### INFORMATION PROVIDED

(* ===== verification/HttpChars.v ===== *)
(** * Character classes of the HTTP parsers

    The bitmap [usual] of src/nginx-1.4.7/src/http/ngx_http_parse.c, the
    case-folding test [(ch | 0x20)] and the digit tests the parsers share,
    with their characterisation on every byte. *)
From S2P Require Import Prelude.

(** [http/ngx_http_parse.c:13-33] usual *)
Definition usual_table : list Z :=
  [ 0xffffdbfe; 0x7fff37d6; 0xffffffff; 0xffffffff;
    0xffffffff; 0xffffffff; 0xffffffff; 0xffffffff ].

(** [http/ngx_http_parse.c:481-481] usual[ch >> 5] & (1 << (ch & 0x1f)) *)
Definition usual (ch : Z) : bool :=
  negb (Z.land (nth (Z.to_nat (Z.shiftr ch 5)) usual_table 0)
               (Z.shiftl 1 (Z.land ch 0x1f)) =? 0).

(** [http/ngx_http_parse.c:285-286] (u_char) (ch | 0x20) *)
Definition lcase (ch : Z) : Z := u8 (Z.lor ch 0x20).

Definition is_alpha (ch : Z) : bool :=
  (C! "a" <=? lcase ch) && (lcase ch <=? C! "z").

Definition is_digit (ch : Z) : bool := (C! "0" <=? ch) && (ch <=? C! "9").

(** The method alphabet: [A-Z] and [_]. *)
Definition is_method_char (ch : Z) : bool :=
  negb (((ch <? C! "A") || (C! "Z" <? ch)) && negb (ch =? C! "_")).

(** A property of bytes that a boolean test decides holds of all of them when
    it holds of the 256 values. *)
Lemma byte_forall (P : Z -> bool) (ch : Z) :
  forallb (fun n => P (Z.of_nat n)) (seq 0 256) = true ->
  is_byte ch -> P ch = true.
Proof.
  intros H Hb. rewrite forallb_forall in H.
  specialize (H (Z.to_nat ch)). rewrite Z2Nat.id in H by (unfold is_byte in Hb; lia).
  apply H, in_seq. unfold is_byte in Hb. lia.
Qed.

(** The ten characters that the bitmap excludes. *)
Definition special (ch : Z) : bool :=
  (ch =? 0) || (ch =? LF) || (ch =? CR) || (ch =? C! " ") || (ch =? C! "#")
  || (ch =? C! "%") || (ch =? C! "+") || (ch =? C! ".") || (ch =? C! "/")
  || (ch =? C! "?").

Lemma usual_spec ch : is_byte ch -> usual ch = negb (special ch).
Proof.
  intros H. apply eqb_prop.
  by apply (byte_forall (fun ch => Bool.eqb (usual ch) (negb (special ch)))).
Qed.

Lemma is_alpha_spec ch :
  is_byte ch ->
  is_alpha ch = ((C! "A" <=? ch) && (ch <=? C! "Z"))
                || ((C! "a" <=? ch) && (ch <=? C! "z")).
Proof.
  intros H. apply eqb_prop.
  by apply (byte_forall (fun ch => Bool.eqb (is_alpha ch) (((C! "A" <=? ch) && (ch <=? C! "Z"))
                || ((C! "a" <=? ch) && (ch <=? C! "z"))))).
Qed.
Section LittleEndian.
Context (mem : list Z) (Hmem : forall q, is_byte (mem_at mem q)).

Lemma load32_cmp m c0 c1 c2 c3 :
  is_byte c0 -> is_byte c1 -> is_byte c2 -> is_byte c3 ->
  (load32 mem m =? pack32 c0 c1 c2 c3) =
  ngx_str4cmp mem m c0 c1 c2 c3.
Proof using Hmem.
  intros. rewrite pack32_add by done. unfold load32, ngx_str4cmp, is_byte in *.
  pose proof (Hmem m). pose proof (Hmem (m + 1)). pose proof (Hmem (m + 2)).
  pose proof (Hmem (m + 3)).
  destruct (Z.eqb_spec (mem_at mem m) c0); cbn [andb]; [|apply Z.eqb_neq; lia].
  destruct (Z.eqb_spec (mem_at mem (m + 1)) c1); cbn [andb]; [|apply Z.eqb_neq; lia].
  destruct (Z.eqb_spec (mem_at mem (m + 2)) c2); cbn [andb]; [|apply Z.eqb_neq; lia].
  destruct (Z.eqb_spec (mem_at mem (m + 3)) c3); [apply Z.eqb_eq|apply Z.eqb_neq]; lia.
Qed.

Lemma load16_cmp m c4 c5 :
  is_byte c4 -> is_byte c5 ->
  (Z.land (load32 mem m) 0xffff =? Z.lor (Z.shiftl c5 8) c4) =
  (mem_at mem m =? c4) && (mem_at mem (m + 1) =? c5).
Proof using Hmem.
  intros. rewrite lor_shiftl_add by (unfold is_byte in *; lia).
  change 0xffff with (Z.ones 16). rewrite Z.land_ones by lia.
  unfold load32, is_byte in *.
  pose proof (Hmem m). pose proof (Hmem (m + 1)). pose proof (Hmem (m + 2)).
  pose proof (Hmem (m + 3)).
  replace (mem_at mem m + mem_at mem (m + 1) * 2 ^ 8 + mem_at mem (m + 2) * 2 ^ 16
    + mem_at mem (m + 3) * 2 ^ 24) with
    (mem_at mem m + mem_at mem (m + 1) * 2 ^ 8
     + (mem_at mem (m + 2) + mem_at mem (m + 3) * 2 ^ 8) * 2 ^ 16) by lia.
  rewrite Z_mod_plus_full, Z.mod_small by lia.
  destruct (Z.eqb_spec (mem_at mem m) c4); cbn [andb]; [|apply Z.eqb_neq; lia].
  destruct (Z.eqb_spec (mem_at mem (m + 1)) c5); [apply Z.eqb_eq|apply Z.eqb_neq]; lia.
Qed.
End LittleEndian.

(** The word-at-a-time macros recognise the same methods as the portable
    ones, where the parser uses them: at the space after the method. *)
Theorem method_cmp_equiv (mem : list Z) (m p old : Z) :
  (forall q, is_byte (mem_at mem q)) -> mem_at mem p = C! " " ->
  rl_method_with (little_endian_cmp mem) mem m p old =
  rl_method_with (portable_cmp mem) mem m p old.
Proof.
  intros Hmem Hsp. unfold rl_method_with.
  cbn [portable_cmp little_endian_cmp str3_cmp str3Ocmp str4cmp str5cmp str6cmp str7_cmp
       str8cmp str9cmp].
  rewrite !load32_cmp, !load16_cmp by (done || (unfold is_byte; lia)).
  unfold ngx_str9cmp, ngx_str8cmp, ngx_str7_cmp, ngx_str6cmp, ngx_str5cmp, ngx_str3Ocmp,
    ngx_str3_cmp, ngx_str4cmp. rewrite <- !Z.add_assoc.
  repeat match goal with
  | |- (if p - m =? ?n then _ else _) = _ =>
      destruct (Z.eqb_spec (p - m) n); [try replace p with (m + n) in Hsp by lia|]
  end; try reflexivity.
  all: change (4 + 1) with 5; change (4 + 2) with 6; change (4 + 3) with 7.
  all: rewrite ?Hsp; change (32 =? 32) with true; rewrite ?andb_true_r, <- ?andb_assoc;
    try reflexivity.
  destruct (Z.eqb_spec (mem_at mem (m + 1)) 79); reflexivity.
Qed.

Lemma method_cmp_equiv_witness :
  let mem := B! "OPTIONS /" in
  mem_at mem 7 = C! " " /\
  rl_method_with (little_endian_cmp mem) mem 0 7 NGX_HTTP_UNKNOWN =
  rl_method_with (portable_cmp mem) mem 0 7 NGX_HTTP_UNKNOWN.
Proof.
  intros mem. split; [reflexivity|]. apply method_cmp_equiv; [|reflexivity].
  intros q. apply mem_at_byte. repeat constructor; lia.
Defined.
(* ===== verification/HttpHeaderLine.v ===== *)
(** * The header line parser

    [ngx_http_parse_header_line] of src/nginx-1.4.7/src/http/ngx_http_parse.c,
    which reads one header line, folds the case of its name into
    [r->lowcase_header] and hashes it on the way. *)
From S2P Require Import Prelude HttpChars NgxHashKey HttpRequestLine.

Module HL.

(** [http/ngx_http_parse.c:829-838] the states of the parser *)
Inductive hl_sw : Type :=
| sw_start | sw_name | sw_space_before_value | sw_value | sw_space_after_value
| sw_ignore_line | sw_almost_done | sw_header_almost_done.

End HL.
Import HL.

Abbreviation NGX_HTTP_LC_HEADER_LEN := 32.
Abbreviation NGX_HTTP_PARSE_HEADER_DONE := 1.
Abbreviation NGX_HTTP_PARSE_INVALID_HEADER := 13.

(** [http/ngx_http_parse.c:842-850] lowcase *)
Definition lowcase_table : list Z :=
  repeat 0 32 ++
  repeat 0 13 ++ B! "-" ++ [0; 0] ++ B! "0123456789" ++ repeat 0 6 ++
  [0] ++ B! "abcdefghijklmnopqrstuvwxyz" ++ repeat 0 5 ++
  [0] ++ B! "abcdefghijklmnopqrstuvwxyz" ++ repeat 0 5 ++
  repeat 0 128.

(** [http/ngx_http_parse.c:842-850] lowcase[ch] *)
Definition lowcase (ch : Z) : Z := nth (Z.to_nat ch) lowcase_table 0.

#[global] Arguments lowcase : simpl never.

(** The fields of [ngx_http_request_t] the parser uses, [upstream] telling
    whether [r->upstream] is set; [r->state] is kept beside, as above.
    [http/ngx_http_request.h:537-546] ngx_http_request_s *)
Record header_req : Type := {
  header_hash : Z;
  lowcase_index : Z;
  lowcase_header : list Z;
  header_name_start : ptr;
  header_name_end : ptr;
  header_start : ptr;
  header_end : ptr;
  invalid_header : bool;
  upstream : bool
}.

(** The locals of the function that live across iterations. *)
Record hl_loc : Type := {
  hl_state : hl_sw; hl_hash : Z; hl_i : Z; hl_r : header_req
}.

Inductive hl_exit : Type := HlDone | HlHeaderDone | HlReturn (rc : Z).

Abbreviation hl_action := (action hl_loc hl_exit).

(** [r->lowcase_header[i++] = c; i &= (NGX_HTTP_LC_HEADER_LEN - 1);]
    [http/ngx_http_parse.c:902-904] the store of a folded byte *)
Definition hl_store (c : Z) (s : hl_loc) : hl_loc :=
  {| s with hl_hash := ngx_hash (hl_hash s) c;
            hl_i := Z.land (hl_i s + 1) (NGX_HTTP_LC_HEADER_LEN - 1);
            hl_r := {| (hl_r s) with
              lowcase_header := <[Z.to_nat (hl_i s) := c]> (lowcase_header (hl_r s)) |} |}.

(** [http/ngx_http_parse.c:862-895] case sw_start *)
Definition hl_sw_start (p ch : Z) (s : hl_loc) : hl_action :=
  let r := {| (hl_r s) with header_name_start := Some p; invalid_header := false |} in
  if ch =? CR then
    Next {| s with hl_state := sw_header_almost_done;
                   hl_r := {| r with header_end := Some p |} |}
  else if ch =? LF then
    Exit HlHeaderDone {| s with hl_r := {| r with header_end := Some p |} |}
  else
    let c := lowcase ch in
    if negb (c =? 0) then
      Next {| hl_state := sw_name; hl_hash := ngx_hash 0 c; hl_i := 1;
              hl_r := {| r with lowcase_header := <[0%nat := c]> (lowcase_header r) |} |}
    else if ch =? 0 then
      Exit (HlReturn NGX_HTTP_PARSE_INVALID_HEADER)
           {| s with hl_state := sw_name; hl_r := r |}
    else Next {| s with hl_state := sw_name; hl_r := {| r with invalid_header := true |} |}.

(** [p - r->header_name_start == 4 && ngx_strncmp(r->header_name_start, HTTP, 4) == 0]
    [http/ngx_http_parse.c:942-944] the duplicate status line of IIS *)
Definition hl_is_http (mem : list Z) (p : Z) (r : header_req) : bool :=
  match header_name_start r with
  | None => false
  | Some m =>
      (p - m =? 4) && (mem_at mem m =? C! "H") && (mem_at mem (m + 1) =? C! "T")
      && (mem_at mem (m + 2) =? C! "T") && (mem_at mem (m + 3) =? C! "P")
  end.

(** [http/ngx_http_parse.c:898-958] case sw_name *)
Definition hl_sw_name (mem : list Z) (allow_underscores : bool) (p ch : Z) (s : hl_loc)
    : hl_action :=
  let r := hl_r s in
  let c := lowcase ch in
  if negb (c =? 0) then Next (hl_store c s)
  else if ch =? C! "_" then
    if allow_underscores then Next (hl_store ch s)
    else Next {| s with hl_r := {| r with invalid_header := true |} |}
  else if ch =? C! ":" then
    Next {| s with hl_state := sw_space_before_value;
                   hl_r := {| r with header_name_end := Some p |} |}
  else if ch =? CR then
    Next {| s with hl_state := sw_almost_done;
                   hl_r := {| r with header_name_end := Some p; header_start := Some p;
                                     header_end := Some p |} |}
  else if ch =? LF then
    Exit HlDone {| s with hl_r := {| r with header_name_end := Some p;
                                            header_start := Some p; header_end := Some p |} |}
  else if (ch =? C! "/") && upstream r && hl_is_http mem p r then
    Next {| s with hl_state := sw_ignore_line |}
  else if ch =? 0 then Exit (HlReturn NGX_HTTP_PARSE_INVALID_HEADER) s
  else Next {| s with hl_r := {| r with invalid_header := true |} |}.

(** [http/ngx_http_parse.c:961-981] case sw_space_before_value *)
Definition hl_sw_space_before_value (p ch : Z) (s : hl_loc) : hl_action :=
  let r := hl_r s in
  if ch =? C! " " then Next s
  else if ch =? CR then
    Next {| s with hl_state := sw_almost_done;
                   hl_r := {| r with header_start := Some p; header_end := Some p |} |}
  else if ch =? LF then
    Exit HlDone {| s with hl_r := {| r with header_start := Some p; header_end := Some p |} |}
  else if ch =? 0 then Exit (HlReturn NGX_HTTP_PARSE_INVALID_HEADER) s
  else Next {| s with hl_state := sw_value; hl_r := {| r with header_start := Some p |} |}.

(** [http/ngx_http_parse.c:984-1000] case sw_value *)
Definition hl_sw_value (p ch : Z) (s : hl_loc) : hl_action :=
  let r := hl_r s in
  if ch =? C! " " then
    Next {| s with hl_state := sw_space_after_value;
                   hl_r := {| r with header_end := Some p |} |}
  else if ch =? CR then
    Next {| s with hl_state := sw_almost_done; hl_r := {| r with header_end := Some p |} |}
  else if ch =? LF then Exit HlDone {| s with hl_r := {| r with header_end := Some p |} |}
  else if ch =? 0 then Exit (HlReturn NGX_HTTP_PARSE_INVALID_HEADER) s
  else Next s.

(** [http/ngx_http_parse.c:1003-1018] case sw_space_after_value *)
Definition hl_sw_space_after_value (p ch : Z) (s : hl_loc) : hl_action :=
  if ch =? C! " " then Next s
  else if ch =? CR then Next {| s with hl_state := sw_almost_done |}
  else if ch =? LF then Exit HlDone s
  else if ch =? 0 then Exit (HlReturn NGX_HTTP_PARSE_INVALID_HEADER) s
  else Next {| s with hl_state := sw_value |}.

(** [http/ngx_http_parse.c:1021-1029] case sw_ignore_line *)
Definition hl_sw_ignore_line (p ch : Z) (s : hl_loc) : hl_action :=
  if ch =? LF then Next {| s with hl_state := sw_start |} else Next s.

(** [http/ngx_http_parse.c:1032-1041] case sw_almost_done *)
Definition hl_sw_almost_done (p ch : Z) (s : hl_loc) : hl_action :=
  if ch =? LF then Exit HlDone s
  else if ch =? CR then Next s
  else Exit (HlReturn NGX_HTTP_PARSE_INVALID_HEADER) s.

(** [http/ngx_http_parse.c:1044-1050] case sw_header_almost_done *)
Definition hl_sw_header_almost_done (p ch : Z) (s : hl_loc) : hl_action :=
  if ch =? LF then Exit HlHeaderDone s
  else Exit (HlReturn NGX_HTTP_PARSE_INVALID_HEADER) s.

(** [http/ngx_http_parse.c:856-859] switch (state) *)
Definition hl_step (mem : list Z) (allow_underscores : bool) (p : Z) (s : hl_loc)
    : hl_action :=
  let ch := mem_at mem p in
  match hl_state s with
  | sw_start => hl_sw_start p ch s
  | sw_name => hl_sw_name mem allow_underscores p ch s
  | sw_space_before_value => hl_sw_space_before_value p ch s
  | sw_value => hl_sw_value p ch s
  | sw_space_after_value => hl_sw_space_after_value p ch s
  | sw_ignore_line => hl_sw_ignore_line p ch s
  | sw_almost_done => hl_sw_almost_done p ch s
  | sw_header_almost_done => hl_sw_header_almost_done p ch s
  end.

Record hl_result : Type := {
  hl_rc : Z; hl_saved : hl_sw; hl_req : header_req; hl_buf : buf
}.

(** The code after the loop; [header_done] saves neither the hash nor the
    index.
    [http/ngx_http_parse.c:1054-1076] ngx_http_parse_header_line *)
Definition hl_finish (state : hl_sw) (b : buf) (e : loop_end hl_loc hl_exit) : hl_result :=
  match e with
  | Ran p s =>
      {| hl_rc := NGX_AGAIN; hl_saved := hl_state s;
         hl_req := {| (hl_r s) with header_hash := hl_hash s; lowcase_index := hl_i s |};
         hl_buf := {| b with b_pos := p |} |}
  | Broke HlDone p s =>
      {| hl_rc := NGX_OK; hl_saved := sw_start;
         hl_req := {| (hl_r s) with header_hash := hl_hash s; lowcase_index := hl_i s |};
         hl_buf := {| b with b_pos := p + 1 |} |}
  | Broke HlHeaderDone p s =>
      {| hl_rc := NGX_HTTP_PARSE_HEADER_DONE; hl_saved := sw_start; hl_req := hl_r s;
         hl_buf := {| b with b_pos := p + 1 |} |}
  | Broke (HlReturn rc) p s =>
      {| hl_rc := rc; hl_saved := state; hl_req := hl_r s; hl_buf := b |}
  end.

######

EXERCISE
If a line of the data above contains "lcase", copy it out.

YOUR RESPONSE
Definition lcase (ch : Z) : Z := u8 (Z.lor ch 0x20).
  (C! "a" <=? lcase ch) && (lcase ch <=? C! "z").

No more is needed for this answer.